From his time on a kibbutz in Israel as a young man, which he still “fondly” talks about, to a visit with CFI coinciding with an “appalling” suicide attack in Tel Aviv’s Carmel Market in 2004, Boris’ travels to the country have been “formative”.
“The success of Israel is a perfect representation of his whole political ideology. Israel is, after all, the ultimate example of levelling up”, Lord Polak explained.
The 2004 visit resulted in “a personal relationship that has led to such highs in the UK-Israel bilateral friendship this year”, the “seemingly unlikely friendship” between Boris and Israel’s new interim Prime Minister Yair Lapid.

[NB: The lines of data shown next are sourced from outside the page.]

Definition runExport (env : export_env) (l : list Credential) (folders : list Folder) (formatId passphrase : jsstr)
    : result file_error (option Download) :=
  let case (s : string) := str_eqb formatId (js s) in
  match getFormat formatId with
  | None => Ok None
  | Some fmt =>
  if negb (canExport fmt) then Ok None
  else if case "pwdnow-p2w"%string then
    b ← lift P2W (exportToP2W (e_rand env) (e_isoTime env) l folders passphrase None);
    Ok (Some (mkDownload (BinaryContent b) (file_of "pwdnow" env "p2w") "application/x-pwdnow-vault"))
  else if case "pwdnow-json"%string then as_json "pwdnow" env (Ok (exportToPWDnow (e_isoTime env) (e_credentials env) (e_folders env)))
  else if case "pwdnow-csv"%string then as_csv "pwdnow" env (Some (exportToPWDnowCSV l))
  else if case "pwdnow-xml"%string then as_xml "pwdnow" env (buildKeePassXML (e_isoTime env) l folders)
  else if case "pwdnow-1pux"%string then
    b ← lift Js (exportToPWDnow1PUX (e_local env) (e_ids env) (e_seconds env) l folders);
    Ok (Some (mkDownload (BinaryContent b) (file_of "pwdnow" env "1pux") "application/zip"))
  else if case "bitwarden-json"%string then as_json "bitwarden" env (exportToBitwardenJSON (e_ids env) l folders)
  else if case "bitwarden-csv"%string then as_csv "bitwarden" env (exportToBitwardenCSV l folders)
  else if case "1password-csv"%string then as_csv "1password" env (exportTo1PasswordCSV l)
  else if case "keeper-json"%string then as_json "keeper" env (exportToKeeperJSON l folders)
  else if case "keeper-csv"%string then as_csv "keeper" env (exportToKeeperCSV l folders)
  else if case "dashlane-json"%string then as_json "dashlane" env (Ok (exportToDashlaneJSON l))
  else if case "nordpass-csv"%string then as_csv "nordpass" env (Some (exportToNordPass l))
  else if case "lastpass-csv"%string then as_csv "lastpass" env (exportToLastPass l)
  else if case "protonpass-json"%string then as_json "protonpass" env (exportToProtonPass (e_vaultId env) l)
  else if case "zoho-csv"%string then as_csv "zoho" env (Some (exportToZohoCSV l))
  else if case "passbolt-csv"%string then as_csv "passbolt" env (Some (exportToPassboltCSV l))
  else if case "padloc-json"%string then as_json "padloc" env (exportToPadlocJSON l folders)
  else if case "passky-json"%string then as_json "passky" env (Ok (exportToPasskyJSON l))
  else if case "keepass-xml"%string then as_xml "keepass" env (buildKeePassXML (e_isoTime env) l folders)
  else if case "keepass-csv"%string then as_csv "keepass" env (Some (exportToKeePassCSV l))
  else if case "roboform-csv"%string then as_csv "roboform" env (Some (exportToRoboForm l folders))
  else if case "enpass-csv"%string then as_csv "enpass" env (exportToEnpassCSV l)
  else if case "buttercup-json"%string then as_json "buttercup" env (Ok (exportToButtercupJSON l folders))
  else if case "chrome-csv"%string then as_csv "chrome_passwords" env (Some (exportToChrome l))
  else if case "firefox-csv"%string then as_csv "firefox_passwords" env (Some (exportToFirefox (e_ids env) (e_now env) l))
  else Ok None
  end.

(** The fields of the export form and its error message. *)
Inductive export_error := PassphraseRequired | PassphraseMismatch | ExportFailed (e : file_error).
Record export_form := mkForm { selectedFormatId : jsstr; exportPassphrase : jsstr; exportPassphraseConfirm : jsstr;
                               exportPassphraseError : option export_error }.

Definition handleExport (env : export_env) (l : list Credential) (folders : list Folder) (s : export_form) : export_form * option Download :=
  match getFormat (selectedFormatId s) with
  | Some fmt =>
    if negb (canExport fmt) then (s, None)
    else
      let fail e := mkForm (selectedFormatId s) (exportPassphrase s) (exportPassphraseConfirm s) (Some e) in
      if needsPassphrase fmt && str_empty (exportPassphrase s) then (fail PassphraseRequired, None)
      else if needsPassphrase fmt && negb (str_eqb (exportPassphrase s) (exportPassphraseConfirm s)) then (fail PassphraseMismatch, None)
      else
        match runExport env l folders (selectedFormatId s) (exportPassphrase s) with
        | Ok d => (if needsPassphrase fmt then mkForm (selectedFormatId s) [] [] None
                   else mkForm (selectedFormatId s) (exportPassphrase s) (exportPassphraseConfirm s) None, d)
        | Throw e => (fail (ExportFailed e), None)
        end
  | None => (s, None)
  end.
End export.

(** ** Choosing and opening a file *)

Definition set_service (c : Credential) (service : jsstr) : Credential :=
  {| c_id := c_id c; c_service := service; c_url := c_url c; c_username := c_username c;
     c_password := c_password c; c_status := c_status c; c_statusColor := c_statusColor c;
     c_logo := c_logo c; c_folderId := c_folderId c; c_tags := c_tags c; c_phoneNumber := c_phoneNumber c;
     c_kba := c_kba c; c_u2fKeyName := c_u2fKeyName c; c_otpSecret := c_otpSecret c; c_otpAlgorithm := c_otpAlgorithm c;
     c_otpDigits := c_otpDigits c; c_accountType := c_accountType c; c_expiryEnabled := c_expiryEnabled c;
     c_expiryValue := c_expiryValue c; c_expiryUnit := c_expiryUnit c; c_expiryNotifyEmail := c_expiryNotifyEmail c;
     c_expirySetAt := c_expirySetAt c; c_description := c_description c; c_credentialType := c_credentialType c;
     c_rpId := c_rpId c; c_rpName := c_rpName c; c_credentialId := c_credentialId c; c_userHandle := c_userHandle c;
     c_authenticatorName := c_authenticatorName c; c_backedUp := c_backedUp c; c_noteContent := c_noteContent c;
     c_cardholderName := c_cardholderName c; c_cardNumber := c_cardNumber c; c_cardExpiry := c_cardExpiry c;
     c_cardCvv := c_cardCvv c; c_cardBillingAddress := c_cardBillingAddress c; c_cardType := c_cardType c;
     c_createdAt := c_createdAt c; c_updatedAt := c_updatedAt c; c_customFields := c_customFields c;
     c_phone := c_phone c; c_phoneCountry := c_phoneCountry c |}.

(** Credentials without a name get one in the language of the page. *)
Definition name_untitled (untitled : jsstr) (r : FileImport) : FileImport :=
  match r with
  | Records r =>
      Records (mkImport (map (λ c, if str_eqb (c_service c) (js "Untitled") then set_service c untitled else c) (Csv.credentials r)) (detectedFormat r))
  | Objects r fs =>
      Objects (mkImported (map (λ c, match c with
                                     | JObj l => if bool_decide (lookup_key (js "service") l = Some (JStr (js "Untitled")))
                                                 then JObj (Json.put (js "service") (JStr untitled) l) else c
                                     | _ => c
                                     end) (im_credentials r)) (im_format r)) fs
  end.
(* ===== verification/FormSpec.v ===== *)
(** * What the credential form saves ([web/src/pages/AddCredential.tsx],
      [web/src/context/VaultContext.tsx])

    The form with the vault it saves to: what an edit does to the stored credential,
    the shape of every credential the form can save, and saving again what was saved. *)
From S2P Require Import Prelude JsRuntime JsText Base64 Types CardUtils Generator CredentialForm VaultSync VaultSyncSpec.

(** ** Saving *)

(** How a submission ends: the form shows an error and stays, or it closes, with the
    notification for a changed password or without it. *)
Inductive Outcome := Stays (why : Submit) | SaveFailed (e : op_error) | Closed (goodShape : bool).

Definition closes (goodShape : bool) (r : app * result op_error unit) : app * Outcome :=
  match r with (a, Ok _) => (a, Closed goodShape) | (a, Throw e) => (a, SaveFailed e) end.

(** [!!password && !!initialData.password && password !== initialData.password], with expiry on *)
Definition good_shape (d : option Credential) (s : CredentialFormState) : bool :=
  bool_decide (fs_credentialType s = login) && fs_expiryEnabled s && negb (str_empty (fs_password s)) &&
  match d ≫= c_password with
  | Some old => negb (str_empty old) && negb (str_eqb (fs_password s) old)
  | None => false
  end.

(** The submit handler with the calls of the vault. *)
Definition submit_form (a : app) (e : FormEnv) (d : option Credential) (s : CredentialFormState)
    (new_id : option jsstr) (done_ : option unit) (o : net) (now : Z) : app * Outcome :=
  match onSubmit e d s with
  | AddIt c => closes false (addCredential a c new_id o now)
  | UpdateIt c => closes (good_shape d s) (updateCredential a c done_ o now)
  | why => (a, Stays why)
  end.

(** An update that succeeds puts the credential in the place of those with its id. *)
Lemma updateCredential_ok a c d o now a' :
  updateCredential a c d o now = (a', Ok tt) →
  a_credentials a' = map (λ x, if same_id (c_id x) (c_id c) then c else x) (a_credentials a).
Proof.
  unfold updateCredential, save_credentials, persist. destruct (a_daemonConnected a) eqn:Ed.
  - destruct d; [|done]. intros [= <-]. done.
  - cbn [a_daemonConnected with_credentials]. rewrite Ed. destruct (_localWrite _ _ _ _ _) as [w []]; intros [= <-]; done.
Qed.

Lemma onSubmit_saves e d s c : onSubmit e d s = AddIt c ∨ onSubmit e d s = UpdateIt c →
  (fs_credentialType s = login ∧ c = credData e d s (formatUrl (fs_url s)))
  ∨ (fs_credentialType s ≠ login ∧ c = non_login_credential e d s).
Proof.
  unfold onSubmit, give. destruct (str_empty _); [by intros []|]. destruct (bool_decide _) eqn:Eb; cbn [negb].
  - apply bool_decide_eq_true in Eb. destruct (_ && _); [by intros []|]. destruct (_ && _ && _); [by intros []|].
    destruct d; intros [[= <-]|[= <-]]; by left.
  - apply bool_decide_eq_false in Eb. destruct d; intros [[= <-]|[= <-]]; by right.
Qed.

Lemma mounted_inv `{JC : JsCase} wordList folders activeTab p_ids k_ids u_ids d ws f rest :
  mounted wordList folders activeTab p_ids k_ids u_ids d ws = Some (f, rest) →
  ∃ p, generatePassword wordList gen_defaults ws = Some (Some p, rest) ∧ len p = 24 ∧
    f = formReducer (open_form folders activeTab p_ids k_ids u_ids d) (set_password p).
Proof.
  intros Hm. destruct (generatePassword wordList gen_defaults ws) as [[q r]|] eqn:E.
  - assert (X := page_or_form_chars wordList (generatePassword wordList) gen_defaults ws (or_intror eq_refl) eq_refl ltac:(done)).
    rewrite E in X. assert (G := random_chars_good (charset (g_include gen_defaults)) (Z.to_nat (g_length gen_defaults)) ws).
    destruct (random_chars _ _ ws) as [[p r']|]; [|done]. injection X as -> ->. destruct G as (_ & Gl & Gp).
    exists p. unfold mounted, run_generator, mbind, gen_bind in Hm. rewrite E in Hm. injection Hm as <- <-.
    split; [done|]. split; [|done]. unfold len. rewrite Gp, length_map, Gl. done.
  - unfold mounted, run_generator, mbind, gen_bind in Hm. rewrite E in Hm. done.
Qed.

“As Prime Minister he has delivered time and again”, CFI’s Honorary President wrote, explaining that his support for Israel has “gone far beyond the hyperbole and rhetoric of political discourse and the usual warm words of bilateral relations. Under his leadership, the UK-Israel friendship is tangibly closer than it’s ever been. He has driven this from the front, making it a strategic priority. He has stood steadfast beside Israel at every turn”.
The Conservative Peer listed the Prime Minister’s actions in support of Israel and the Jewish community: “The proscription of the Hamas terror organisation. Stridently supporting Israel’s right to self-defence against terror groups. The UK’s resolute support for Israel in UN bodies. Opposing the International Criminal Court’s controversial investigation into Israel. Refusing to legitimise the antisemitic Durban Conference. A new long-term strategic bilateral framework to formalise ever closer ties with Israel. Concerted efforts to tackle antisemitism online and in the public square. And planned legislation to tackle the pernicious BDS movement – an essential piece of law which we at CFI look forward to working towards with Boris’s successor”.
Lord Polak concluded by highlighting that the Prime Minister’s “decisive defeat” of then-Labour leader Jeremy Corbyn is “arguably one of the greatest ever contributions to the safety and ongoing prosperity of the UK’s Jewish community”. He expressed that as a community we “owe the greatest of debts to Boris Johnson for seeing off this threat” and that he “will never forget the palpable fear emanating from Jewish doorsteps while campaigning for the 2019 election”.
He thanked Boris Johnson for his “unwavering” friendship, a sentiment likely “warmly felt by many more in our great community”.